Berman and his Minnesota friend Nathan Gittlewich both fought in the European Theater as soldiers with the 18th Armoured Car Regiment, 12th Manitoba Dragoons, II Canadian Corps, which first experienced combat during the Normandy Landings. Berman was well-liked, and his fellow soldiers did not know that he was a major figure in Jewish-American organized crime. After being severely wounded by enemy fire, briefly presumed dead, and declared unfit for further active service, Berman returned to the Twin Cities.

==Las Vegas==
The December 1944 issue of the Public Press, edited by a Jewish journalist and Walter Liggett-style anti-corruption and anti-racketeering crusader named Arthur Kasherman, featured the headline Kline Administration Most Corrupt Regime in the History of the City.

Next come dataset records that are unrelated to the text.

(** Functions of other modules and packages, and the arithmetic. *)
Class Externals {MT : MaskTypes} : Type := {
  (* IEEE 754: the double nearest to a rational *)
  fl : Q -> Q;
  (* numpy: conversion of an id to int32 *)
  np_int32 : string -> int32_result;
  (* multiprocessing: which exception [Pool.starmap] re-raises when the
     tasks have failed with the exceptions of the list, the one that
     arrives first *)
  pool_pick : list exn -> exn;
  (* label/transforms.py *)
  poly2ds_to_mask : ImageSize -> list Poly2D -> Mask;
  mask_to_rle : Mask -> RLE;
  (* pycocotools: overlap of one detection [dt] with one [gt]; with
     [iscrowd] the intersection is divided by the area of [dt]
     (intersection over foreground), otherwise by the union *)
  mask_iou : RLE -> RLE -> bool -> Q;
  (* motmetrics: the assignment solver, as the list [zip(le, ri)] *)
  linear_sum_assignment : Matrix -> list (nat * nat);
  (* eval/mot.py: rewrites label ids, frame by frame *)
  label_ids_to_int : list Frame -> list Frame;
  (* label/utils.py: names of [get_leaf_categories(config.categories)] *)
  leaf_category_names : Categories -> list string;
  (* eval/mot.py: aggregate_accs, evaluate_single_class, generate_results *)
  TrackResult : Type;
  render_results : Categories -> list (list MOTAccumulator) -> TrackResult
}.

Section Mots.
Context {MT : MaskTypes} {EX : Externals}.

(** ** parse_objects *)

(** [category in classes] *)
Definition in_classes (c : string) (classes : list string) : bool :=
  existsb (String.eqb c) classes.

(** [classes.index(category)]: position of the first occurrence. *)
Fixpoint index (c : string) (classes : list string) : nat :=
  match classes with
  | [] => 0
  | x :: rest => if String.eqb c x then 0 else S (index c rest)
  end.

(** The four lists [parse_objects] builds, with ids of type [Id]: strings
    while the loop runs, integers in what is returned. *)
Record ParsedOf (Id : Type) : Type := mkParsed {
  p_rles : list RLE;
  p_labels : list nat;
  p_ids : list Id;
  p_ignore_rles : list RLE
}.
Arguments mkParsed {Id} _ _ _ _.
Arguments p_rles {Id} _.
Arguments p_labels {Id} _.
Arguments p_ids {Id} _.
Arguments p_ignore_rles {Id} _.

Definition Lists : Type := ParsedOf string.
Definition Parsed : Type := ParsedOf Z.

Definition empty_parsed {Id : Type} : ParsedOf Id := mkParsed [] [] [] [].

(** Lines 52-60: the mask of an object. [Ok None] is the [continue]. *)
Definition resolve_rle (image_size : option ImageSize) (obj : Label)
  : result (option RLE) :=
  match rle obj with
  | Some r => Ok (Some r)
  | None =>
      match poly2d obj with
      | Some poly =>
          match image_size with
          | None => Err ConfigError
          | Some sz => Ok (Some (mask_to_rle (poly2ds_to_mask sz poly)))
          end
      | None => Ok None
      end
  end.

(** Lines 61-71: what happens to an object whose mask is [r]. *)
Definition classify (classes : list string) (ignore_unknown_cats : bool)
  (st : Lists) (obj : Label) (r : RLE) : result Lists :=
  if in_classes (category obj) classes then
    if check_crowd obj || check_ignored obj then
      Ok (mkParsed (p_rles st) (p_labels st) (p_ids st)
                   (p_ignore_rles st ++ [r]))
    else
      Ok (mkParsed (p_rles st ++ [r])
                   (p_labels st ++ [index (category obj) classes])
                   (p_ids st ++ [label_id obj])
                   (p_ignore_rles st))
  else
    if negb ignore_unknown_cats then
      Err (UnknownCategoryError (category obj))
    else Ok st.

(** The body of the loop over [objects]. *)
Definition parse_object (classes : list string) (ignore_unknown_cats : bool)
  (image_size : option ImageSize) (st : Lists) (obj : Label)
  : result Lists :=
  let* m := resolve_rle image_size obj in
  match m with
  | Some r => classify classes ignore_unknown_cats st obj r
  | None => Ok st
  end.

(** Lines 50-71: the loop. *)
Definition parse_loop (objects : list Label) (classes : list string)
  (ignore_unknown_cats : bool) (image_size : option ImageSize)
  : result Lists :=
  foldM (parse_object classes ignore_unknown_cats image_size)
        objects empty_parsed.

(** Line 73, one element of [np.array(ids, dtype=np.int32)]. *)
Definition to_int32 (s : string) : result Z :=
  match np_int32 s with
  | Int32 z => Ok z
  | NotAnInteger => Err ValueError
  | OutOfRange => Err OverflowError
  end.

(** Lines 72-74. The labels are positions of the class list and fit. *)
Definition to_arrays (st : Lists) : result Parsed :=
  let* ids_arr := mapM to_int32 (p_ids st) in
  Ok (mkParsed (p_rles st) (p_labels st) ids_arr (p_ignore_rles st)).

Definition parse_objects (objects : list Label) (classes : list string)
  (ignore_unknown_cats : bool) (image_size : option ImageSize)
  : result Parsed :=
  let* st := parse_loop objects classes ignore_unknown_cats image_size in
  to_arrays st.

(** ** acc_single_video_mots *)

(** [labels == i] *)
Definition class_mask (labels : list nat) (i : nat) : list bool :=
  map (Nat.eqb i) labels.

(** pycocotools' [iou(dt, gt, iscrowd)]: one row per [dt], one column per
    [gt]. *)
Definition iou (dt gt : list RLE) (iscrowd : list bool) : list (list Q) :=
  map (fun d => map (fun gc => mask_iou d (fst gc) (snd gc))
                    (combine gt iscrowd)) dt.

(** Lines 136-139: the double [1 - iou], then NaN where it exceeds the
    double [1 - iou_thr]. *)
Definition threshold (iou_thr : Q) (u : Q) : cell :=
  let d := fl (1 - u)%Q in
  if Qltb (fl (1 - iou_thr)%Q) d then nan else Some d.

(** Lines 126-139. *)
Definition build_distances (iou_thr : Q) (gt_rles_c pred_rles_c : list RLE)
  : Matrix :=
  if Nat.eqb (length gt_rles_c) 0 && negb (Nat.eqb (length pred_rles_c) 0)
  then full_nan 0 (length pred_rles_c)
  else if negb (Nat.eqb (length gt_rles_c) 0)
          && Nat.eqb (length pred_rles_c) 0
  then full_nan (length gt_rles_c) 0
  else
    let ious_c :=
      transpose 0%Q (length gt_rles_c)
        (iou pred_rles_c gt_rles_c (repeat false (length gt_rles_c))) in
    mkMatrix (length gt_rles_c) (length pred_rles_c)
             (map (map (threshold iou_thr)) ious_c).

(** [fps[n] = False]; the index is in range wherever this is used, because
    [distances[m, n]] has been read just before. *)
Fixpoint set_false (n : nat) (fps : list bool) : list bool :=
  match fps, n with
  | [], _ => []
  | _ :: rest, O => false :: rest
  | b :: rest, S n' => b :: set_false n' rest
  end.

(** Lines 144-146, one iteration. *)
Definition mark_matched (distances : Matrix) (fps : list bool)
  (mn : nat * nat) : result (list bool) :=
  match get distances (fst mn) (snd mn) with
  | None => Err IndexError
  | Some c => if isfinite c then Ok (set_false (snd mn) fps) else Ok fps
  end.

(** Line 153: [np.greater(iofs, ignore_iof_thr).any(axis=1)] *)
Definition ignores_of (ignore_iof_thr : Q) (iofs : list (list Q))
  : list bool :=
  map (existsb (Qltb ignore_iof_thr)) iofs.

(** Line 155: [np.logical_not(np.logical_and(fps, ignores))] *)
Fixpoint valid_inds_of (fps ignores : list bool) : list bool :=
  match fps, ignores with
  | f :: fps', g :: ignores' => negb (f && g) :: valid_inds_of fps' ignores'
  | _, _ => []
  end.

(** Lines 142-155: the mask of the predictions that survive. *)
Definition ignore_valid_inds (ignore_iof_thr : Q) (distances : Matrix)
  (pred_rles_c gt_ignores : list RLE) : result (list bool) :=
  let fps0 := repeat true (length pred_rles_c) in
  let* fps :=
    foldM (mark_matched distances) (linear_sum_assignment distances) fps0 in
  let iofs :=
    iou pred_rles_c gt_ignores (repeat true (length gt_ignores)) in
  Ok (valid_inds_of fps (ignores_of ignore_iof_thr iofs)).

A month later, on the night of Jan. 22, 1945, Kasherman was ambushed after eating dinner with a friend and shot dead on a sidewalk at 15th Street and Chicago Avenue in Minneapolis. Kasherman's murder made the front pages of newspapers across the Twin Cities, but few in Minneapolis were surprised when the police investigation was quickly shut down.

Although Kasherman's murder remains unsolved, it ensured the electoral victory and first term of racket busting Minneapolis Mayor Hubert Humphrey, who is now known to have destroyed Berman's operations, while leaving those of Tommy Banks and Kid Cann largely unscathed. Berman moved his crew to the Las Vegas Strip and operated there in concert with Genovese Family associates Bugsy Siegel, Dutch Goldberg and Moe Sedway.

According to journalists Ed Reid and Ovid Demaris, Berman was involved in the mob's investigation into Siegel and the missing profits of the Flamingo Hotel and Casino. Both journalists further allege that Berman, "had talked to Benny a number of times about it, warning him that if the matter was not settled soon he was going to find himself minus a head".

Twenty minutes after the 1947 assassination of Bugsy Siegel in Beverly Hills, California, Gus Greenbaum, Moe Sedway and David Berman walked into the lobby of the Flamingo and announced that they were in charge.

Berman died on the operating table during surgery to remove polyps from his colon on Father's Day, 1957. His daughter, journalist Susan Berman, always maintained that her father died under mysterious circumstances, but all indications were that he died of a heart attack during surgery.

==Family==
While he lived in Minneapolis, Berman met and married Elizabeth Ewald, a German-American dancer who used the stage name "Gladys Evans". Ewald converted from Lutheranism to Judaism prior to her marriage to Berman.

During their tenure as Las Vegas mob royalty, Gladys Berman regularly hosted Seders for thousands at the Riviera Hotel on the Las Vegas Strip.

Gladys Berman died shortly after the death of her husband due to an overdose of barbiturates. It remains unclear, however, whether Gladys Berman's death was a suicide or a mob hit motivated by her refusal to hand over her husband's control of multiple Las Vegas casinos. At the time of her death, Gladys Ewald Berman was only 39 years old.

The couple's only child was journalist Susan Berman, who was gradually paid a total of $4.3 million by the American Mafia in return for her inherited stake in Las Vegas casinos and other properties. Berman also wrote a memoir about growing up as Twin Cities and Las Vegas mob royalty titled Easy Street (1981). In her memoir, Susan indicated she knew nothing about her father's criminal activities until an acquaintance brought to her attention the mentions of her father in the book The Green Felt Jungle.

Susan Berman was murdered execution style with a 9mm handgun inside her rented home in the Los Angeles suburb of Benedict Canyon on December 23, 2000. On September 17, 2021, a Los Angeles County jury convicted real estate billionaire Robert Durst of Berman's first degree murder. Durst was also convicted of many additional Special Circumstance charges, which caused him to receive a sentence of life imprisonment without parole.